> **DATA**:
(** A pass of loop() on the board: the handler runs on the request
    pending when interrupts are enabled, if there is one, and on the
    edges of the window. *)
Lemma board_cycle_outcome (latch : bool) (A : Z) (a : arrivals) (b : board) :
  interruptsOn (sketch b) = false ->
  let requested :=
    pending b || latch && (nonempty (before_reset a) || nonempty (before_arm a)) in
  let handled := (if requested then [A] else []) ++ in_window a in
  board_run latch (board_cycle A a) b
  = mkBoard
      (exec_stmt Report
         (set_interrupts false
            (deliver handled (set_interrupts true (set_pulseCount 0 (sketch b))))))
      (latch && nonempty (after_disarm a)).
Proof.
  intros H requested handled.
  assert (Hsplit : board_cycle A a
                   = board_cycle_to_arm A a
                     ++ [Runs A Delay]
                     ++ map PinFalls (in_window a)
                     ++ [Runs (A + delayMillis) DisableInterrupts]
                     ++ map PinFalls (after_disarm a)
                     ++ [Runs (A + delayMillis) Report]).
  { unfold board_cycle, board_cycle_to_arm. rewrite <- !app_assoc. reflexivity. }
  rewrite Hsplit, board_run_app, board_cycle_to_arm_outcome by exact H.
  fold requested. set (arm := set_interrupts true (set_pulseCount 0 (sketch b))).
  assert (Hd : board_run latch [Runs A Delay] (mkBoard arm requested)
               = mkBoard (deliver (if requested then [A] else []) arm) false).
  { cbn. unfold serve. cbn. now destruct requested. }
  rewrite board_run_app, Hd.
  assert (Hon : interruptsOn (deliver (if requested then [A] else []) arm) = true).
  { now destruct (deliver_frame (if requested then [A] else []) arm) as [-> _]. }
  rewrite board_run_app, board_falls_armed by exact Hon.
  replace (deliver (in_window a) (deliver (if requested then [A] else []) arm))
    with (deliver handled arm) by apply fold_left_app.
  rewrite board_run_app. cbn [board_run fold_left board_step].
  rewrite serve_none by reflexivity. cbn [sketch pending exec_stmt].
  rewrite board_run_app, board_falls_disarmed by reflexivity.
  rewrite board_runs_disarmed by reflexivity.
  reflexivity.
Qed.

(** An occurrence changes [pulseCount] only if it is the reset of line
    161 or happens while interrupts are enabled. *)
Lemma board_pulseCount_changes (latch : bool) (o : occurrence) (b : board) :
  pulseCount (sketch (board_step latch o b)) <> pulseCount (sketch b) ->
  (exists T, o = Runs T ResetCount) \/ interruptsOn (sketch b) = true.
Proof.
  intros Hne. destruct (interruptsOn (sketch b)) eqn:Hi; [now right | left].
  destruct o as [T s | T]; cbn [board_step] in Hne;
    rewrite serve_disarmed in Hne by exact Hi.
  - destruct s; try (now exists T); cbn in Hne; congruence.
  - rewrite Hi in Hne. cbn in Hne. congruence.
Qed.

...

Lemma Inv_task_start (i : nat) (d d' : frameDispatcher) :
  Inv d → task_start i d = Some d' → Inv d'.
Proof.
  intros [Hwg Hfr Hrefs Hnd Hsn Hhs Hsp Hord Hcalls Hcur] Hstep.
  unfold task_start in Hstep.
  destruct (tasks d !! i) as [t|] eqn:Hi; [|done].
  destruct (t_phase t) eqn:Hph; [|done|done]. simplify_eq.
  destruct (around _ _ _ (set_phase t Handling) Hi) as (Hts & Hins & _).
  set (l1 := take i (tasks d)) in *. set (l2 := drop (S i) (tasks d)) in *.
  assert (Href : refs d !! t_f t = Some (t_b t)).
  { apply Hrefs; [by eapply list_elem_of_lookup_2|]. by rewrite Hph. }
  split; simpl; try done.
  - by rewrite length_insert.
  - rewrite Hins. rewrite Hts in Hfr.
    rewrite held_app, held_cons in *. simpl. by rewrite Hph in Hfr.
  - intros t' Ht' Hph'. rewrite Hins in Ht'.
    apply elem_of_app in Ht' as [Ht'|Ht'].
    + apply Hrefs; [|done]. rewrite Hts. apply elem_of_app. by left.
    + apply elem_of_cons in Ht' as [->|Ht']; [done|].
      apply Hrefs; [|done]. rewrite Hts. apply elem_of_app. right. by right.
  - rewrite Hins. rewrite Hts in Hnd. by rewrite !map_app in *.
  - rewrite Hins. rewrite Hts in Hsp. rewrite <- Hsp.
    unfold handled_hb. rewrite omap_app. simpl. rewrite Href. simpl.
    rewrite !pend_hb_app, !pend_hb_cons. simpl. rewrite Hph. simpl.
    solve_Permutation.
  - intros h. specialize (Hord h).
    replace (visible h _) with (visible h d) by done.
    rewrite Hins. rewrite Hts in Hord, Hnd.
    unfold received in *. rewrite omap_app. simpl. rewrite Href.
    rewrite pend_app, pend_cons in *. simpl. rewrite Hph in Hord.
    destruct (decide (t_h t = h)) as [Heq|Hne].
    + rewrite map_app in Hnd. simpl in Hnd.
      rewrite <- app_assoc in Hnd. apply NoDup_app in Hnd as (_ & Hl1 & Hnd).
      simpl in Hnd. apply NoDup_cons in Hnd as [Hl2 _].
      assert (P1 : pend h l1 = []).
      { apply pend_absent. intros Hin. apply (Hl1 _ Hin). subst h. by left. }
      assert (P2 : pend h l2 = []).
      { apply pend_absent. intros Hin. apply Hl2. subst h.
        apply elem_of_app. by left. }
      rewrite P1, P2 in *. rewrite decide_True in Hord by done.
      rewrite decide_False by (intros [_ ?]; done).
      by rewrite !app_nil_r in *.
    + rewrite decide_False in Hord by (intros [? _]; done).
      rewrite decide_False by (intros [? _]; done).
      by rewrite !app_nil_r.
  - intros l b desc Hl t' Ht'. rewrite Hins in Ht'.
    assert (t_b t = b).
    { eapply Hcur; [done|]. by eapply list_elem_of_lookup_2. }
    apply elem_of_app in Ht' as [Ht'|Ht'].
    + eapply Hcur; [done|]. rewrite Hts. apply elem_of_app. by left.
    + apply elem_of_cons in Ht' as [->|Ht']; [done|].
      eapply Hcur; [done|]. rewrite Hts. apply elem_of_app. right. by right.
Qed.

* * *

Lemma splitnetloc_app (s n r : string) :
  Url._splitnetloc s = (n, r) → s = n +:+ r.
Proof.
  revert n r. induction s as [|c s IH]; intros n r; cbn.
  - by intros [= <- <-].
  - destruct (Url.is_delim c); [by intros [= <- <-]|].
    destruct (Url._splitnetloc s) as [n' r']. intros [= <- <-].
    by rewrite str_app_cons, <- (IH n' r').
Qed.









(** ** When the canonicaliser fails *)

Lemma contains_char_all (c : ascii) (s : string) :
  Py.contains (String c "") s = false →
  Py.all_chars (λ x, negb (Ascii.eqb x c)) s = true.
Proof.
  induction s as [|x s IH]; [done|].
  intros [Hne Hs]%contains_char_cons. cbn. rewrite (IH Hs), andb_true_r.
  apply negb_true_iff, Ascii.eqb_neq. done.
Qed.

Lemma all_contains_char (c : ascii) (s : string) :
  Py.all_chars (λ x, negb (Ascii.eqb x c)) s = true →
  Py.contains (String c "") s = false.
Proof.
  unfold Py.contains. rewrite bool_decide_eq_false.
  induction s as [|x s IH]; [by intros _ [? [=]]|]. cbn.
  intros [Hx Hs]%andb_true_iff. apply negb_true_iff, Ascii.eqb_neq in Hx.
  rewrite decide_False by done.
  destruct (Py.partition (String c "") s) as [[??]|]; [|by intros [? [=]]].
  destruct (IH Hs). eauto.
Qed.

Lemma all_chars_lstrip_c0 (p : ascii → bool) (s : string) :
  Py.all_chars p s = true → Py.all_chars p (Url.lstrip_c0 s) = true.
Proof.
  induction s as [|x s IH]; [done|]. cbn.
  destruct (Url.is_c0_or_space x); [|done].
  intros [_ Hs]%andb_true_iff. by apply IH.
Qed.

> **WHAT NEEDS TO BE DONE**: Look through the material and find each line that includes "exact", then copy it.

> **RESPONSE AREA**:
  rewrite Hsplit, board_run_app, board_cycle_to_arm_outcome by exact H.
  rewrite board_run_app, board_falls_armed by exact Hon.
    rewrite serve_disarmed in Hne by exact Hi.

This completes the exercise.